Die Höhle hat nach dieser Vermessung eine Gesamtganglänge von 297 m, bei einem Höhenunterschied von 22 m.

Aussagen zur Höhlenentstehung

Die Weiße Kuhle verläuft nahezu hangparallel. Die überwiegend -»phreatischen Rauinformen des Höhlensystems deuten auf eine Bildung im langsam fließenden Grundwasserkörpcr hin. Laugdecken und -näpfchen bekräftigen diese Aussage. Die Höhle gliedert sich in zwei Hauptstockwerke, die durch mehrere Gänge untereinander verbunden sind, wobei das obere als das ältere gelten kann. Hier herrschen -»phreatische Raumformen vor, wobei die phreatischen Gänge des unteren Stockwerkes stark -»vados überformt wurden.

Entgegen dem recht engräumigen oberen sind im unteren Stockwerk größere Räume anzutreffen, die jedoch starken Verbruch aufweisen, der durch die Sprengungen im Steinbruch stark begünstigt wurde (s. H. STREICH, 1968). Auch kann anscheinend der dünnbankige Zechsteinkalk keine größeren Räume bilden, da er unter dem Gebirgsdruck schnell nachbricht. Weitere Untersuchungen könnten hier interessante Ergebnisse über die Tragfähigkeit des Zechsteinkalkes geben.

Unterhalb des jetzigen Nebeneinganges der Weißen Kuhle ist eine dünne Sandsteinschicht aufgeschlossen.
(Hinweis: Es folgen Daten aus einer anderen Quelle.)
(** Refused verifications in a row, as long as the entry has tries left. *)
Lemma verifyAll_refused n user db : forall tries store d,
  store !! n = Some d -> userId d = User._id user ->
  Forall refused tries ->
  Forall (fun try => fst (fst try) - timestamp d <= otpLifetime) tries ->
  attempts d + Z.of_nat (length tries) <= 3 ->
  exists rs,
    verifyAll n user tries db store
    = (rs, db,
       <[n := {| requestId := requestId d; userId := userId d;
                 timestamp := timestamp d;
                 attempts := attempts d + Z.of_nat (length tries) |}]> store)
    /\ Forall (fun r => statusCode r = 400) rs.
Proof.
  induction tries as [| [[now otp] service] tries IH];
    intros store d Hd Hown Hrefused Hlive Hleft.
  - exists []. cbn. rewrite Z.add_0_r. split; [| constructor].
    do 2 f_equal. symmetry. apply insert_id. rewrite Hd. now destruct d.
  - apply Forall_cons in Hrefused as [(r & Hr & Hno) Hrefused].
    apply Forall_cons in Hlive as [Hnow Hlive]. cbn in Hr, Hnow. subst service.
    cbn [length] in Hleft.
    destruct (verifyOtp_refused now n otp user r db store d Hd Hown Hnow
                ltac:(lia) Hno) as (resp & Hrun & Hcode & _).
    set (d1 := {| requestId := requestId d; userId := userId d;
                  timestamp := timestamp d; attempts := attempts d + 1 |}) in *.
    destruct (IH (<[n := d1]> store) d1) as (rs & Hrest & Hcodes);
      [apply lookup_insert_eq | exact Hown | exact Hrefused | exact Hlive
       | cbn; lia |].
    exists (resp :: rs). cbn [verifyAll]. rewrite Hrun, Hrest.
    split; [| now constructor].
    rewrite insert_insert_eq. cbn [requestId userId timestamp attempts d1].
    replace (Z.of_nat (length ((now, otp, Some r) :: tries)))
      with (1 + Z.of_nat (length tries)) by (cbn [length]; lia).
    now rewrite Z.add_assoc.
Qed.

(** X2. Attempt cap. On a freshly sent OTP request, three verifications by
    the requester that the service turns down, made before the request
    expires, all fail with 400 and leave the users as they were; the fourth
    call, still before expiry, fails with "Maximum OTP verification attempts
    exceeded" whatever the service would answer, removes the request and
    writes no user; the call after that finds no request. *)
Theorem otp_attempt_cap
    (n : string) (user : User.t) (db : Db) (store : gmap string OtpData)
    (d : OtpData) (tries : list (Z * option string * option VerifyResult)) :
  store !! n = Some d ->
  userId d = User._id user ->
  attempts d = 0 ->
  length tries = 3%nat ->
  Forall refused tries ->
  Forall (fun try => fst (fst try) - timestamp d <= otpLifetime) tries ->
  exists rs store3,
    verifyAll n user tries db store = (rs, db, store3)
    /\ Forall (fun r => statusCode r = 400) rs
    /\ forall now otp service,
         now - timestamp d <= otpLifetime ->
         verifyOtp now (JoiValue (n, otp)) user service db store3
         = (otpAttemptsExceeded, db, delete n store3)
         /\ forall now' otp' service',
              verifyOtp now' (JoiValue (n, otp')) user service' db
                (delete n store3)
              = (invalidOtpRequest, db, delete n store3).
Proof.
  intros Hd Hown Hzero Hlen Hrefused Hlive.
  destruct (verifyAll_refused n user db tries store d Hd Hown Hrefused Hlive)
    as (rs & Hrun & Hcodes); [lia |].
  rewrite Hzero, Hlen in Hrun. cbn in Hrun.
  eexists rs, _. split; [exact Hrun | split; [exact Hcodes |]].
  intros now otp service Hnow. split.
  - unfold verifyOtp. rewrite lookup_insert_eq. cbn [userId timestamp attempts].
    rewrite Hown, Nat.eqb_refl. cbn [negb].
    destruct (Z.gtb_spec (now - timestamp d) otpLifetime); [lia | reflexivity].
  - intros now' otp' service'. unfold verifyOtp.
    now rewrite lookup_delete_eq.
Qed.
Diese konnte zwar noch nicht in der Höhle beobachtet werden, es besteht jedoch die Möglichkeit, dass sich das Höhlensystem an dieser Grenzschicht ausgebildet hat. Weitere Untersuchungen könnten hier Klarheit schaffen.
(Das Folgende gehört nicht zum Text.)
(** [w.WriteJson(v)]: encode, then [Write].  Encoding the values the
    handlers pass does not fail, so the error returned is nil. *)
Definition WriteJson (v : JsonBody) : Act S (option error) :=
  onWriter (rw_Write (Json v));; mret None.

(** ** go-lib-micro/rest_utils *)

Definition RestErrWithLogMsg (r : Request) (e : error) (code : Z) (msg : errtext)
  : Act S unit :=
  WriteHeader code;;
  err ← WriteJson (ApiError msg (r_ReqId r));
  match err with
  | Some _ => panic "WriteJson"
  | None => logError e msg
  end.

Definition RestErrWithLog (r : Request) (e : error) (code : Z) : Act S unit :=
  RestErrWithLogMsg r e code (ErrorOf e).

Definition RestErrWithLogInternal (r : Request) (e : error) : Act S unit :=
  let msg := "internal error" in
  let e := errors_Wrap e msg in
  RestErrWithLogMsg r e StatusInternalServerError (Text msg).

(** ** Reading the request *)

(** [r.BasicAuth()]: no Authorization header, or one that does not parse,
    gives [ok = false]. *)
Definition BasicAuth (r : Request) : option (string * string) :=
  let auth := Header_Get (r_Header r) "Authorization" in
  if String.eqb auth "" then None else parseBasicAuth auth.

(** [r.DecodeJsonPayload(&v)]: an empty body is an error of its own. *)
Definition DecodeJsonPayload {T} (unmarshal : string → error + T) (r : Request)
  : error + T :=
  if String.eqb (r_Body r) "" then inl rest_ErrJsonPayloadEmpty
  else unmarshal (r_Body r).

(** [parseUser], lines 290-304. *)
Definition parseUser (r : Request) : error + User :=
  match DecodeJsonPayload unmarshal_User r with
  | inl err => inl (errors_Wrap err "failed to decode request body")
  | inr user =>
      match User_ValidateNew user with
      | Some err => inl err
      | None => inr user
      end
  end.

(** [parseUserInternal], lines 306-320. *)
Definition parseUserInternal (r : Request) : error + UserInternal :=
  match DecodeJsonPayload unmarshal_UserInternal r with
  | inl err => inl (errors_Wrap err "failed to decode request body")
  | inr user =>
      match UserInternal_ValidateNew user with
      | Some err => inl err
      | None => inr user
      end
  end.

(** [parseUserUpdate], lines 322-336. *)
Definition parseUserUpdate (r : Request) : error + UserUpdate :=
  match DecodeJsonPayload unmarshal_UserUpdate r with
  | inl err => inl (errors_Wrap err "failed to decode request body")
  | inr userUpdate =>
      match UserUpdate_Validate userUpdate with
      | Some err => inl err
      | None => inr userUpdate
      end
  end.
Nach der Befahrung: dreckig, selig und blaue Flecken....

abschließend zeigt Hans Morlo uns noch einmal den Höhlenriss

Leider sind die Fotos sehr schlecht, ich hatte damals eine alte Kamera, und ich konnte auch keine Innenaufnahmen machen, im Schluf noch eine Kamera mitzunehmen, war mir dann doch zuviel...Vielleicht gibt es bald neue Aufnahmen.

Die Befahrung fand im Sommer 2006 mit Höhlenforscher statt und war genehmigt. Es ist verboten, die Höhle illegal zu befahren. Die ganze Strecke zur Höhle hin ist nicht ungefährlich. Hier ist gutes Schuhwerk und Balance gefragt. Außerdem kann man in der Weißen Kuhle nirgendwo stehen, wenn auch nur hocken. Die Befahrung kann nur im Schluf erfolgen, es ist eng und manchmal lehmig. Nix für ungeübte oder unerfahrene Hobby-Höfos. Dies wollte ich noch einmal loswerden.